Nursing Programs Re-accredited

Allied Health and Public Services Division Chair Patty Pfeiffer (left) and Nursing Department Chair Sue Beaman during a recent tour of the college's nursing facilities.

Allied Health and Public Services Division Chair Patty Pfeiffer (left) and Nursing Department Chair Sue Beaman during a recent tour of the college’s nursing facilities.
















The Accreditation Commission for Education in Nursing (ACEN) has granted continuing accreditation to both the Associate Degree and Practical Nursing programs at Wayne Community College. The accreditation period runs through Spring 2021, the eight years that is the maximum allowed between evaluations.

Both were initially accredited in 2008. At that time, WCC’s Practical Nursing program became the first in North Carolina to be accredited. It is still one of only five in the state. ACEN is the only agency that accredits practical nursing programs.

There are 19 accredited Associate Degree Nursing Programs in the state and 15 of those are in the community college system.

“The nursing faculty are tremendously proud of this accomplishment,” said Patty Pfeiffer, Allied Health and Public Services division chair at the college. “It took a lot of hard work over the last two years preparing for the accreditation visit and review of the Associate Degree Nursing and Practical Nursing programs. The nursing faculty are to be congratulated for this extraordinary success.”

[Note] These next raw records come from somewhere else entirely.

(** C33. The relayer's choice of signatures is exactly right. Whatever signatures
    the store holds (any order, duplicates, strangers, high-[s] or [v] in 0/1
    encodings), the array it submits has one canonical signature for each of the
    first [threshold] validators that really signed, and the gate accepts it if and
    only if at least [threshold] distinct validators signed; otherwise it answers
    [NotEnoughSignatures] and nothing else. *)
Theorem relayer_quorum_exact gc : gate_config_of c = Some gc ->
  0 < cfg_threshold c <= len (cfg_validators c) ->
  let sigs := ordered_signatures id raw gc in
  len sigs = Z.min (cfg_threshold c) (len (backers id raw c)) /\
  verify_threshold c id sigs =
    if bool_decide (cfg_threshold c <= len (backers id raw c)) then Ok tt else Err NotEnoughSignatures.
Proof.
  intros Hg Hth sigs. destruct (chosen_count gc Hg ltac:(lia)) as (n & E & Hn). subst sigs. rewrite E in *.
  assert (El : len (map snd (take n chosen)) = len (take n chosen)) by (unfold len; by rewrite length_map).
  split; [congruence|]. rewrite chosen_verdict by lia. rewrite El, Hn.
  destruct (Z.ltb_spec (Z.min (cfg_threshold c) (len (backers id raw c))) (cfg_threshold c));
    case_bool_decide; (reflexivity || lia).
Qed.
End Quorum.

(** * The library's quorum check and the program's *)

Section HostAgreement.
Context {RT : Runtime} {HC : HostCrypto} {HL : HostCryptoLaws}.

Definition low_s (sig : list byte) : Prop := Z_of_be (sig_s sig) <= secp_n / 2.
(* ===== verification/GateTransfers.v ===== *)
(** The fund-moving instructions of the Solana gate
    (crates/solana-gate/src/lib.rs): send, claim, cancel and refund. *)

From S2P Require Import Prelude.
From S2P Require Import SolanaRuntime.
From S2P Require Import GateTypes.
From S2P Require Import GateHash.
From S2P Require Import GateState.
From S2P Require Import GateVerify.
From S2P Require Import GateGov.

Section GateTransfers.
Context {RT : Runtime} {GB : GateBorsh}.

Definition executed_seeds (id : hash32) : list (list byte) := [bytes_of_string "executed"; arr_bytes id].
Definition refunded_seeds (id : hash32) : list (list byte) := [bytes_of_string "refunded"; arr_bytes id].

(** * Events *)

Definition emit_lifecycle (tag : list byte) (id debridge_id : hash32) (chain_id nonce : Z) : prog unit :=
  let event := MkLifecycleEvent SENT_EVENT_VERSION id debridge_id chain_id nonce in
  sol_log_data [tag; LifecycleEvent_to_vec event].

Definition emit_sent (id : hash32) (args : SendArgs) (wire_amount bridge_decimals chain_id_from nonce : Z)
    (native_sender : list byte) (mint : hash32) : prog unit :=
  let event := MkSentEvent SENT_EVENT_VERSION id (sa_debridge_id args) mint wire_amount bridge_decimals
    chain_id_from (sa_chain_id_to args) nonce (sa_receiver args) native_sender (sa_auto args) in
  sol_log_data [SENT_EVENT_TAG; SentEvent_to_vec event].

(** * Handlers *)

Definition process_send (program_id : pubkey) (accounts : list account_info) (args : SendArgs)
    : prog unit :=
  _ ← ensure (negb (sa_amount args =? 0)) (gate_err ZeroAmount);
  _ ← ensure (negb (negb (len (sa_receiver args) =? 20) && negb (len (sa_receiver args) =? 32)))
        (gate_err BadReceiver);
  '(config_ai, it) ← next_account_info accounts;
  '(asset_ai, it) ← next_account_info it;
  '(payer, it) ← next_account_info it;
  '(user_token, it) ← next_account_info it;
  '(vault, it) ← next_account_info it;
  '(token_program, it) ← next_account_info it;
  '(sent_ai, it) ← next_account_info it;
  '(system_program, it) ← next_account_info it;
  cfg ← load_config program_id config_ai;
  _ ← ensure (negb (cfg_paused cfg)) (gate_err Paused);
  _ ← ensure (cfg_sealed cfg) (gate_err NotSealed);
  _ ← ensure (corridor_registered cfg (sa_chain_id_to args)) (gate_err CorridorNotRegistered);
  asset ← load_asset program_id (sa_debridge_id args) asset_ai;
  '(vault_mint, _) ← spl_mint_and_owner vault (ai_key token_program);
  '(user_mint, _) ← spl_mint_and_owner user_token (ai_key token_program);
  _ ← lift (verify_asset_binding asset (ai_key token_program) (ai_key vault) vault_mint user_mint);
  wire_amount ← lift (to_wire asset (sa_amount args));
  let nonce_v := nonce cfg (sa_chain_id_to args) in
  let native_sender := arr_bytes (ai_key payer) in
  let id := submission_id (cfg_bridge_domain cfg) (sa_debridge_id args) (as_bridge_decimals asset)
    wire_amount (cfg_chain_id cfg) (sa_chain_id_to args) nonce_v (sa_receiver args) (sa_auto args)
    native_sender in
  cfg' ← lift (bump_nonce cfg (sa_chain_id_to args));
  _ ← store cfg' config_ai;
  let '(expected_sent, sent_bump) := find_program_address (sent_seeds id) program_id in
  _ ← ensure (bool_decide (ai_key sent_ai = expected_sent)) InvalidSeeds;
  now ← clock_now;
  _ ← create_sent_record program_id payer sent_ai system_program id sent_bump
        (MkSentRecord (sa_debridge_id args) (ai_key payer) (ai_key user_token) (as_mint asset)
           (sa_amount args) now);
  _ ← emit_sent id args wire_amount (as_bridge_decimals asset) (cfg_chain_id cfg') nonce_v native_sender
        (as_mint asset);
  invoke (SplTransfer (ai_key token_program) (ai_key user_token) (ai_key vault) (ai_key payer)
            (sa_amount args))
    [user_token; vault; payer; token_program].

Definition process_claim (program_id : pubkey) (accounts : list account_info) (args : ClaimArgs)
    : prog unit :=
  '(config_ai, it) ← next_account_info accounts;
  '(asset_ai, it) ← next_account_info it;
  '(executed_ai, it) ← next_account_info it;
  '(payer, it) ← next_account_info it;
  '(vault, it) ← next_account_info it;
  '(receiver_token, it) ← next_account_info it;
  '(vault_authority, it) ← next_account_info it;
  '(token_program, it) ← next_account_info it;
  '(system_program, it) ← next_account_info it;
  cfg ← load_config program_id config_ai;
  _ ← ensure (negb (cfg_paused cfg)) (gate_err Paused);
  _ ← ensure (cfg_sealed cfg) (gate_err NotSealed);
  asset ← load_asset program_id (cl_debridge_id args) asset_ai;
  receiver ← lift (ok_or (arr_of_list 32 (cl_receiver args)) (gate_err BadReceiver));
  _ ← ensure (bool_decide (ai_key receiver_token = receiver)) (gate_err BadReceiver);
  '(vault_mint, _) ← spl_mint_and_owner vault (ai_key token_program);
  '(recv_mint, _) ← receiver_token_account receiver_token (ai_key token_program);
  _ ← lift (verify_asset_binding asset (ai_key token_program) (ai_key vault) vault_mint recv_mint);
  _ ← ensure (cl_bridge_decimals args =? as_bridge_decimals asset) (gate_err BridgeScaleMismatch);
  let id := submission_id (cfg_bridge_domain cfg) (cl_debridge_id args) (cl_bridge_decimals args)
    (cl_amount args) (cl_chain_id_from args) (cfg_chain_id cfg) (cl_nonce args) (cl_receiver args)
    (cl_auto args) (cl_native_sender args) in
  let '(expected_executed, bump) := find_program_address (executed_seeds id) program_id in
  _ ← ensure (bool_decide (ai_key executed_ai = expected_executed)) InvalidSeeds;
  owner ← ai_owner executed_ai;
  data ← ai_data executed_ai;
  _ ← ensure (negb (is_already_executed owner (len data) program_id)) (gate_err AlreadyExecuted);
  _ ← lift (map_err gate_err (verify_threshold cfg id (cl_signatures args)));
  local_amount ← lift (to_local asset (cl_amount args));
  _ ← create_marker program_id payer executed_ai system_program (executed_seeds id) bump MARKER_CLAIMED;
  let '(auth, auth_bump) := find_program_address vault_authority_seeds program_id in
  _ ← ensure (bool_decide (ai_key vault_authority = auth)) InvalidSeeds;
  _ ← invoke_signed (SplTransfer (ai_key token_program) (ai_key vault) (ai_key receiver_token)
                       (ai_key vault_authority) local_amount)
        [vault; receiver_token; vault_authority; token_program]
        [vault_authority_seeds ++ [[auth_bump]]];
  msg ("CLAIMED " +:+ bs58_id id).

Definition process_cancel (program_id : pubkey) (accounts : list account_info) (args : CancelArgs)
    : prog unit :=
  '(config_ai, it) ← next_account_info accounts;
  '(executed_ai, it) ← next_account_info it;
  '(payer, it) ← next_account_info it;
  '(system_program, it) ← next_account_info it;
  cfg ← load_config program_id config_ai;
  _ ← ensure (negb (cfg_paused cfg)) (gate_err Paused);
  let id := submission_id (cfg_bridge_domain cfg) (ca_debridge_id args) (ca_bridge_decimals args)
    (ca_amount args) (ca_chain_id_from args) (cfg_chain_id cfg) (ca_nonce args) (ca_receiver args)
    (ca_auto args) (ca_native_sender args) in
  let '(expected_executed, bump) := find_program_address (executed_seeds id) program_id in
  _ ← ensure (bool_decide (ai_key executed_ai = expected_executed)) InvalidSeeds;
  owner ← ai_owner executed_ai;
  data ← ai_data executed_ai;
  _ ← ensure (negb (is_already_executed owner (len data) program_id)) (gate_err AlreadyExecuted);
  _ ← lift (map_err gate_err (verify_threshold cfg (cancel_id id) (ca_signatures args)));
  _ ← create_marker program_id payer executed_ai system_program (executed_seeds id) bump MARKER_CANCELLED;
  _ ← emit_lifecycle CANCELLED_EVENT_TAG id (ca_debridge_id args) (ca_chain_id_from args) (ca_nonce args);
  msg ("CANCELLED " +:+ bs58_id id).

Definition process_refund (program_id : pubkey) (accounts : list account_info) (args : RefundArgs)
    : prog unit :=
  '(config_ai, it) ← next_account_info accounts;
  '(asset_ai, it) ← next_account_info it;
  '(sent_ai, it) ← next_account_info it;
  '(refunded_ai, it) ← next_account_info it;
  '(payer, it) ← next_account_info it;
  '(vault, it) ← next_account_info it;
  '(source_token, it) ← next_account_info it;
  '(vault_authority, it) ← next_account_info it;
  '(token_program, it) ← next_account_info it;
  '(system_program, it) ← next_account_info it;
  cfg ← load_config program_id config_ai;
  let id := submission_id (cfg_bridge_domain cfg) (ra_debridge_id args) (ra_bridge_decimals args)
    (ra_amount args) (cfg_chain_id cfg) (ra_chain_id_to args) (ra_nonce args) (ra_receiver args)
    (ra_auto args) (ra_native_sender args) in
  let '(expected_refunded, refunded_bump) := find_program_address (refunded_seeds id) program_id in
  _ ← ensure (bool_decide (ai_key refunded_ai = expected_refunded)) InvalidSeeds;
  owner ← ai_owner refunded_ai;
  data ← ai_data refunded_ai;
  _ ← ensure (negb (is_already_executed owner (len data) program_id)) (gate_err AlreadyExecuted);
  sent ← load_sent_record program_id id sent_ai;
  _ ← ensure (bool_decide (sr_debridge_id sent = ra_debridge_id args)) InvalidAccountData;
  _ ← lift (map_err gate_err (verify_threshold cfg (refund_id id) (ra_signatures args)));
  asset ← load_asset program_id (ra_debridge_id args) asset_ai;
  _ ← ensure (bool_decide (ai_key source_token = sr_source_token sent)) InvalidAccountData;
  '(vault_mint, _) ← spl_mint_and_owner vault (ai_key token_program);
  '(dest_mint, _) ← receiver_token_account source_token (ai_key token_program);
  _ ← lift (verify_asset_binding asset (ai_key token_program) (ai_key vault) vault_mint dest_mint);
  _ ← create_marker program_id payer refunded_ai system_program (refunded_seeds id) refunded_bump
        MARKER_CLAIMED;
  sent_data ← ai_data sent_ai;
  _ ← set_data sent_ai (zeros (length sent_data));
  let '(auth, auth_bump) := find_program_address vault_authority_seeds program_id in
  _ ← ensure (bool_decide (ai_key vault_authority = auth)) InvalidSeeds;
  _ ← invoke_signed (SplTransfer (ai_key token_program) (ai_key vault) (ai_key source_token)
                       (ai_key vault_authority) (sr_amount sent))
        [vault; source_token; vault_authority; token_program]
        [vault_authority_seeds ++ [[auth_bump]]];
  _ ← emit_lifecycle REFUNDED_EVENT_TAG id (ra_debridge_id args) (cfg_chain_id cfg) (ra_nonce args);
  msg ("REFUNDED " +:+ bs58_id id).
End GateTransfers.
Lemma authentic_lower h s : authentic h s -> authentic h (MkSignerSig (to_ascii_lowercase (sig_signer s)) (sig_signature s)).
Proof using AT. intros (a & raw & Ha & H). exists a, raw. split; [by apply address_lower|done]. Qed.
Lemma strangers_app l l' : strangers (l ++ l') = strangers l ++ strangers l'.
Proof using Type. apply List.filter_app. Qed.
Lemma strangers_le l : (length (strangers l) <= length l)%nat.
Proof using Type. apply List.filter_length_le. Qed.
Lemma strangers_perm l l' : l ≡ₚ l' -> length (strangers l) = length (strangers l').
Proof using Type.
  unfold strangers. induction 1 as [|x l l' H IH|x y l|l l2 l3 H1 IH1 H2 IH2]; cbn; [done| | |congruence].
  - destruct (negb _); cbn; [by f_equal|done].
  - by destruct (negb (bool_decide (y.1 ∈ _))), (negb (bool_decide (x.1 ∈ _))).
Qed.
(** A new row of one domain: authentic, and within the cap unless a member's. *)
Lemma ok_new_signature d d' i kind a s :
  (forall id k, signers_of d' id k ≡ₚ (if bool_decide (i = id /\ kind = k) then [(a, s)] else []) ++ signers_of d id k) ->
  db_submissions d' = db_submissions d -> is_Some (db_submissions d !! i) ->
  (exists h, b256_from_str i = Some h /\ authentic (digest kind h) (MkSignerSig a s)) ->
  (a ∈ validator_set \/ (length (signers_of d i kind) < MAX_SIGNATURES_PER_SUBMISSION)%nat) ->
  tables_ok d -> tables_ok d'.
Proof using Type.
  intros Es Esub Hi Ha Hcap [H1 H2 H3 H4]. constructor; [by rewrite Esub| |apply distinct_signers|].
  - intros id k b t. rewrite Es, Esub. intros [Hin|Hin]%elem_of_app; [|by apply H2].
    case_bool_decide as E; [destruct E as [-> ->]|by apply elem_of_nil in Hin].
    apply list_elem_of_singleton in Hin. by simplify_eq.
  - intros id k. rewrite (strangers_perm _ _ (Es id k)), strangers_app, length_app.
    case_bool_decide as E; [destruct E as [-> ->]|cbn; apply H4].
    unfold strangers at 1. cbn. destruct Hcap as [Hm|Hlt]; [rewrite bool_decide_eq_true_2 by done; cbn; apply H4|].
    pose proof (strangers_le (signers_of d id k)). destruct (negb _); cbn; lia.
Qed.
Lemma cap_Ok count present member kind u : enforce_signature_cap count present member kind = Ok u ->
  member = true \/ (count < MAX_SIGNATURES_PER_SUBMISSION)%nat \/ present = true.
Proof using Type.
  unfold enforce_signature_cap. destruct member; [by left|]. destruct (Nat.ltb_spec count MAX_SIGNATURES_PER_SUBMISSION); [auto|].
  intros H2%require_Ok. auto.
Qed.

Lemma signers_of_frame d d' : db_signatures d' = db_signatures d -> db_attestations d' = db_attestations d ->
  forall id k, signers_of d' id k = signers_of d id k.
Proof using Type. intros E1 E2 id []; cbn; unfold signatures_of, attestations_of; by rewrite ?E1, ?E2. Qed.
Lemma update_frame id g f d : let d' := (update_submission id g f d).1 in
  db_signatures d' = db_signatures d /\ db_attestations d' = db_attestations d /\ db_lifecycle d' = db_lifecycle d /\
  (forall i, is_Some (db_submissions d !! i) <-> is_Some (db_submissions d' !! i)).
Proof using Type.
  unfold update_submission. destruct (db_submissions d !! id) as [r|] eqn:E; [|done]. destruct (g r); [|done].
  cbn. split_and!; try done. intros i. rewrite lookup_insert. case_decide as Hi; [subst i; by rewrite E|done].
Qed.
Lemma ok_merge_signature d id h record sig existing now d' u : tables_ok d -> bound_to id h record ->
  authentic h sig -> merge_signature validator_set id record sig existing now d = Ok (d', u) -> tables_ok d'.
Proof using AT.
  intros Hd Hb Ha. unfold merge_signature.
  set (d1 := if existing then _ else _). assert (H1 : tables_ok d1).
  { unfold d1. destruct existing; [by eapply ok_backfill|by eapply ok_insert_submission]. }
  clearbody d1. intros H. apply result_bind_Ok in H as (u1 & Hcap%cap_Ok & H).
  case_bool_decide as Ei; [done|]. destruct (db_signatures d1 !! _) as [s0|] eqn:Es; injection H as <- _; [done|].
  apply ok_update_same; [|done]. apply (ok_new_signature d1 _ id Transfer (to_ascii_lowercase (sig_signer sig)) (sig_signature sig)); [|done| | | |done].
  - intros i k. by apply signers_insert_signature.
  - destruct (db_submissions d1 !! id); [by eexists|done].
  - exists h. split; [by eapply bound_id|]. by apply authentic_lower.
  - destruct Hcap as [Hm%bool_decide_eq_true|[Hl|Hp%bool_decide_eq_true]]; [by left|by right|]. destruct Hp. congruence.
Qed.
Lemma ok_merge_attestation d id h kind sig now d' u : kind <> Transfer -> tables_ok d -> b256_from_str id = Some h ->
  authentic (digest kind h) sig -> merge_attestation validator_set id kind sig now d = Ok (d', u) -> tables_ok d'.
Proof using AT.
  intros Hk Hd Hid Ha H. unfold merge_attestation in H. apply result_bind_Ok in H as (u1 & Hcap%cap_Ok & H).
  case_bool_decide as Ei; [done|]. destruct (db_attestations d !! _) as [s0|] eqn:Es; injection H as <- _; [done|].
  apply (ok_new_signature d _ id kind (to_ascii_lowercase (sig_signer sig)) (sig_signature sig)); [|done| | | |done].
  - intros i k. by apply signers_insert_attestation.
  - destruct (db_submissions d !! id); [by eexists|done].
  - exists h. split; [done|]. by apply authentic_lower.
  - destruct Hcap as [Hm%bool_decide_eq_true|[Hl|Hp%bool_decide_eq_true]]; [by left| |destruct Hp; congruence].
    right. by destruct kind.
Qed.
Lemma ok_fold_marker d id now : tables_ok d -> tables_ok (fold_marker id now d).1.
Proof using Type. intros Hd. unfold fold_marker. destruct (db_lifecycle d !! id); [|done]. by apply ok_update_same. Qed.
Lemma ok_sweep d cutoff now : tables_ok d ->
  tables_ok (on_submissions (fmap (fun r => if sweepable cutoff d r then touch now (on_lifecycle make_eligible r) else r)) d).
Proof using Type.
  intros Hd. apply (ok_rows d); [done| |].
  - intros i r'. rewrite lookup_fmap. intros (r & Hr & ->)%fmap_Some. destruct (to_rows d Hd i r Hr) as [h H].
    exists h. destruct (sweepable cutoff d r); [by apply (row_ok_same i h r)|done].
  - intros i [r Hr]. rewrite lookup_fmap, Hr. by eexists.
Qed.
(** ** The refinement *)

Definition follows_chain (d : Tables) (o : Observation) : Prop :=
  match o with SeenCancelled id _ => lf_refund_status (effective d (norm_id id)) <> Refunded | _ => True end.
Lemma report_simulates t o d : settled d -> follows_chain d o ->
  let d' := (alone t (report o) d).2 in settled d' /\ forall i, effective d' i = abstract_event i (effective d i) o.
Proof.
  intros Hs Hc. destruct o as [record|record sig|id tx|id tx|id tx]; cbn [report abstract_event].
  - by apply sent_simulates.
  - by apply signature_simulates.
  - destruct (mark_simulates t "claim_tx" always claim_lifecycle claimed_marker id tx d Hs) as [H1 H2]; [done| |].
    { intros [s c x y [[]|] w] Hp; try done; by cbn in Hp. }
    split; [exact H1|]. intros i. etransitivity; [apply H2|].
    replace (match db_submissions d !! i with Some r => always r | None => true end) with true by (by destruct (_ !! i)).
    by rewrite andb_true_r.
  - destruct (mark_simulates t "cancel_tx" not_refunded cancel_lifecycle cancelled_marker id tx d Hs) as [H1 H2]; [done|done|].
    split; [exact H1|]. intros i. etransitivity; [apply H2|]. destruct (storable_event id tx i) eqn:Est; [|done]. cbn [andb].
    assert (norm_id id = i) as Ei by (destruct (decide (norm_id id = i)); [done|by rewrite storable_other in Est]).
    cbn [follows_chain] in Hc. rewrite Ei in Hc. rewrite (bool_decide_eq_false_2 _ Hc). cbn [negb].
    destruct (db_submissions d !! i) as [r|] eqn:Er; [|done]. unfold effective, lifecycle_at in Hc. rewrite Er in Hc. cbn in Hc.
    unfold not_refunded. by rewrite (bool_decide_eq_false_2 _ Hc).
  - destruct (mark_simulates t "refund_tx" always refund_lifecycle refunded_marker id tx d Hs) as [H1 H2]; [done|done|].
    split; [exact H1|]. intros i. etransitivity; [apply H2|].
    replace (match db_submissions d !! i with Some r => always r | None => true end) with true by (by destruct (_ !! i)).
    by rewrite andb_true_r.
Qed.
Lemma reports_simulate l refunded d : settled d ->
  (forall i, lf_refund_status (effective d i) = Refunded -> i ∈ refunded) -> chain_order refunded l = true ->
  settled (report_all l d) /\
  forall i, effective (report_all l d) i = fold_left (fun lf x => abstract_event i lf x.2) l (effective d i).
Proof.
  revert refunded d. induction l as [|[t o] l IH]; intros refunded d Hs Hr Ho; [done|]. cbn [report_all fold_left snd].
  assert (Hc : follows_chain d o).
  { destruct o; cbn in *; try done. bool_inv. intros E%Hr. done. }
  destruct (report_simulates t o d Hs Hc) as [Hs' He].
  set (refunded' := match o with SeenRefunded id _ => norm_id id :: refunded | _ => refunded end).
  assert (Ho' : chain_order refunded' l = true) by (unfold refunded'; destruct o; cbn in *; try done; by bool_inv).
  assert (Hr' : forall i, lf_refund_status (effective (alone t (report o) d).2 i) = Refunded -> i ∈ refunded').
  { intros i. rewrite He. unfold refunded'. destruct o as [| |id tx|id tx|id tx]; cbn [abstract_event]; try apply Hr.
    - destruct (storable_event id tx i); [|apply Hr]. cbn. intros E. apply Hr. by destruct (lf_refund_status (effective d i)).
    - destruct (storable_event id tx i && _); [done|apply Hr].
    - destruct (storable_event id tx i) eqn:Est; [|intros E; right; by apply Hr].
      intros _. unfold storable_event in Est. bool_inv. subst i. by left. }
  destruct (IH refunded' _ Hs' Hr' Ho') as [H1 H2]. split; [done|]. intros i. rewrite H2. by rewrite He.
Qed.
(* ===== verification/GateAssets.v ===== *)
(** The asset registry of the Solana gate (crates/solana-gate/src/lib.rs): what a
    registration leaves behind, and what an existing binding forbids. *)

From S2P Require Import Prelude.
From S2P Require Import SolanaRuntime.
From S2P Require Import GateTypes.
From S2P Require Import GateHash.
From S2P Require Import GateState.
From S2P Require Import GateVerify.
From S2P Require Import GateGov.
From S2P Require Import GateTransfers.
From S2P Require Import GateAdmin.

Section GateAssets.
Context {RT : Runtime} {RL : RuntimeLaws} {GB : GateBorsh} {GL : GateBorshLaws}.
Variable pid : pubkey.

Definition binding_at (m : gmap pubkey account) (vault : pubkey) (b : VaultBinding) : Prop :=
  let a := acct m (vault_binding_account pid vault) in
  acc_owner a = pid /\ VAULT_BINDING_LEN <= len (acc_data a) /\ borsh_de (acc_data a) = Some b.

Lemma others_same_trans k m1 m2 m3 : others_same k m1 m2 -> others_same k m2 m3 -> others_same k m1 m3.
Proof. intros H1 H2 k' Hk. destruct (H1 k' Hk) as [<- <-]. by apply H2. Qed.
Lemma others_same_set_data m k d : others_same k m (set_acct_data m k d).
Proof. intros k' Hk. by rewrite acct_set_data_ne. Qed.

Lemma vault_binding_wf m vault b : binding_at m vault b -> VaultBinding_wf b.
Proof. intros (_ & _ & Hd). by eapply borsh_de_wf. Qed.

Lemma vault_binding_allowed_Ok e w u : vault_binding_allowed e w = Ok u <-> forall b, e = Some b -> b = w.
Proof.
  unfold vault_binding_allowed. destruct e as [b|], u; [case_bool_decide|]; split; try done; try naive_solver.
Qed.

Lemma write_binding m vault want :
  VaultBinding_wf want -> acc_owner (acct m (vault_binding_account pid vault)) = pid ->
  VAULT_BINDING_LEN <= len (acc_data (acct m (vault_binding_account pid vault))) ->
  binding_at (set_acct_data m (vault_binding_account pid vault)
    (borsh_ser want ++ drop (length (borsh_ser want)) (acc_data (acct m (vault_binding_account pid vault)))))
    vault want.
Proof.
  intros Hwf Ho Hl. pose proof (borsh_size want Hwf) as Hsz. unfold binding_at. rewrite acct_set_data. simpl.
  split_and!; [done| |by apply borsh_roundtrip]. unfold len in *. rewrite length_app, length_drop. lia.
Qed.

(** Binding a vault: it records the wanted mint and scale, and a vault already
    bound to another mint or scale is refused. *)
Lemma bind_vault_Ok payer ai sys vault want s u s' : VaultBinding_wf want ->
  bind_vault pid payer ai sys vault want s = Ok (u, s') ->
  binding_at (accts s') vault want /\
  (forall b, binding_at (accts s) vault b -> vb_mint b <> pubkey_default -> b = want) /\
  others_same (vault_binding_account pid vault) (accts s) (accts s') /\ clock s' = clock s.
Proof.
  intros Hwf Hb. pose proof (borsh_size want Hwf) as Hsz. unfold bind_vault in Hb.
  prog_inv Hb. bool_inv. pda_facts. cbn [ai_key accts clock] in *.
  fold (vault_binding_account pid vault) in *. set (k := vault_binding_account pid vault) in *.
  rewrite vault_binding_allowed_Ok in *.
  destruct (bool_decide _ && (VAULT_BINDING_LEN <=? _)) eqn:Hw.
  - prog_inv_all. bool_inv. split_and!; [by apply write_binding| |apply others_same_set_data|done].
    intros x (_ & _ & Hx) Hne. fold k in Hx. simplify_eq.
    match goal with H : forall b, _ = Some b -> b = want |- _ => apply H end. by rewrite bool_decide_eq_false_2.
  - prog_inv_all.
    match goal with Hc : create_pda_account _ _ _ _ _ _ _ _ = Ok _ |- _ =>
      apply create_pda_account_Ok in Hc as (He & Hsys & Ho & Hd & Hclk & Hoth & _); [|done] end.
    cbn [ai_key] in *. split_and!; [|intros x (Hx1 & Hx2 & _)| |done].
    + apply write_binding; [done..|]. fold k. rewrite Hd. unfold len. by rewrite length_zeros.
    + rewrite bool_decide_eq_true_2, (proj2 (Z.leb_le _ _)) in Hw by done. done.
    + eapply others_same_trans; [exact Hoth|apply others_same_set_data].
Qed.

(** ** The accounts a registration names *)

Definition vault_authority (m : pubkey) : pubkey := fst (find_program_address vault_authority_seeds m).

(** A vault of [mint] that only the gate's authority can move. *)
Record vault_ok (m : gmap pubkey account) (mint vault : pubkey) : Prop := {
  vk_spl : acc_owner (acct m vault) = spl_token_id;
  vk_state : exists t, token_at m vault = Some t /\ ta_mint t = mint /\ ta_owner t = vault_authority pid /\
    ta_delegate t = None /\ ta_close_authority t = None;
}.

Lemma check_asset_accounts_Ok mint vault tp b s d s' :
  check_asset_accounts pid mint vault tp b s = Ok (d, s') ->
  s' = s /\ acc_owner (acct (accts s) (ai_key mint)) = spl_token_id /\
  spl_mint_unpack (acc_data (acct (accts s) (ai_key mint))) = Some d /\ is_u 8 d /\
  bridge_unit d b <> None /\ vault_ok (accts s) (ai_key mint) (ai_key vault).
Proof.
  unfold check_asset_accounts, vault_is_exclusively_controlled. intros Hc. prog_inv Hc. gate_facts.
  bool_inv. pda_facts. cbn [ai_key] in *. subst. unfold token_at in *. simplify_eq.
  match goal with H : spl_mint_unpack _ = Some _ |- _ => pose proof (spl_mint_decimals_u8 _ _ H) end.
  split_and!; try done; try congruence. constructor; [congruence|]. eexists. split_and!; done.
Qed.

ACEN accreditation is a voluntary peer review process to enhance quality improvement in nursing education. Accreditation provides recognition that a nursing education program has been evaluated and periodically re-evaluated by a qualified, independent group of respected and competent peers who have found it be meeting appropriate post-secondary and higher educational purposes in a satisfactory manner.

The process leading up to the decision by the ACEN’s Board of Commissioners was “very in depth – above and beyond what we normally do,” said WCC Nursing Department Chair Sue Beaman.

Her department’s self study resulted in a 387-page document and addressed six areas: mission and administrative capacity, faculty and staff, students, curriculum, resources, and outcomes.

“The self study looks critically at quality,” Beaman said. “It makes you examine all of the standards.”

“We looked at every aspect of the program – from retention to ways to improve and strengthen the curriculum,” said Pfeiffer.

Also part of the process was a three-day on-site visit by a four-member ACEN evaluation team. “It took two years to prepare for the visit and review of the programs,” Beaman said.

The team’s evaluation included review of the self study; inspection of the facility; observation of class and clinical instruction; and meetings with college administrators, faculty, students, clinical agencies, and community members, which Beaman noted were well attended. The evaluator’s report was reviewed by a panel of experts from the accrediting agency.

The Evaluation Review Panel, which is composed of peers from other accredited institutions who are appointed by the ACEN Board of Commissioners, ensured that the evaluation process was carried out according to the Accreditation Standards and Criteria. The panelists reviewed the findings of the visit team as presented in the Site Visitors’ Report compared to the program self-study and catalog and made the recommendation for accreditation to the commission.

Pfeiffer serves as a program reviewer and evaluation review panel member for the ACEN. Beaman will soon be attending the ACEN program reviewer training held in Atlanta in February.

Being accredited gives the college several advantages. “It strengthens the overall quality of the programs and holds the students and faculty to very high standards,” said Beaman.

WCC is particularly proud of the academic achievements of its faculty. “We have a 100 percent master’s prepared faculty (full time) with two in doctoral programs and three nationally certified as nurse educators,” said Pfeiffer.

And accreditation helps students get hired. Potential employers actually ask about it, Beaman said.

Maintaining the accreditation keeps the programs on the top of their game. “It is a continuing, on-going process that never stops, including submitting an annual report,” said Beaman.

ACEN is recognized as the national accrediting body for all types of nursing education programs by the U.S. Department of Education.

The ACEN is governed by a 14-member Board of Commissioners, nine of which are nurse educators representing ACEN-accredited programs, two representing the public, and three representing nursing service. It bases its decisions on the complete and consistent application of the Accreditation Standards and Criteria within and across program types.

The ACEN states that, “Quality in education ensures high levels of opportunity for student learning and achievement. Accreditation is an affirmation of values central to thinking about postsecondary and higher education: appropriate mission, organizational structures, processes, and functions; resources aligned with core values; collegiality; and continuous self-improvement.”

WCC’s Associate Degree Nursing Program is a five-term program that leads to eligibility to apply to take the National Council Licensure Examination (NCLEX-RN). Its Practical Nursing Program is a one-year diploma program that prepares students to take the NCLEX-PN test required to become a licensed practical nurse. Admission to both programs is limited.

Wayne Community College is a public, two-year college with an open-door admission policy located in Goldsboro, N.C. As it works to develop a highly skilled and competitive workforce, it serves 15,000 individuals annually as well as businesses, industry and community organizations with high quality, affordable, accessible learning opportunities, including more than 100 college credit programs.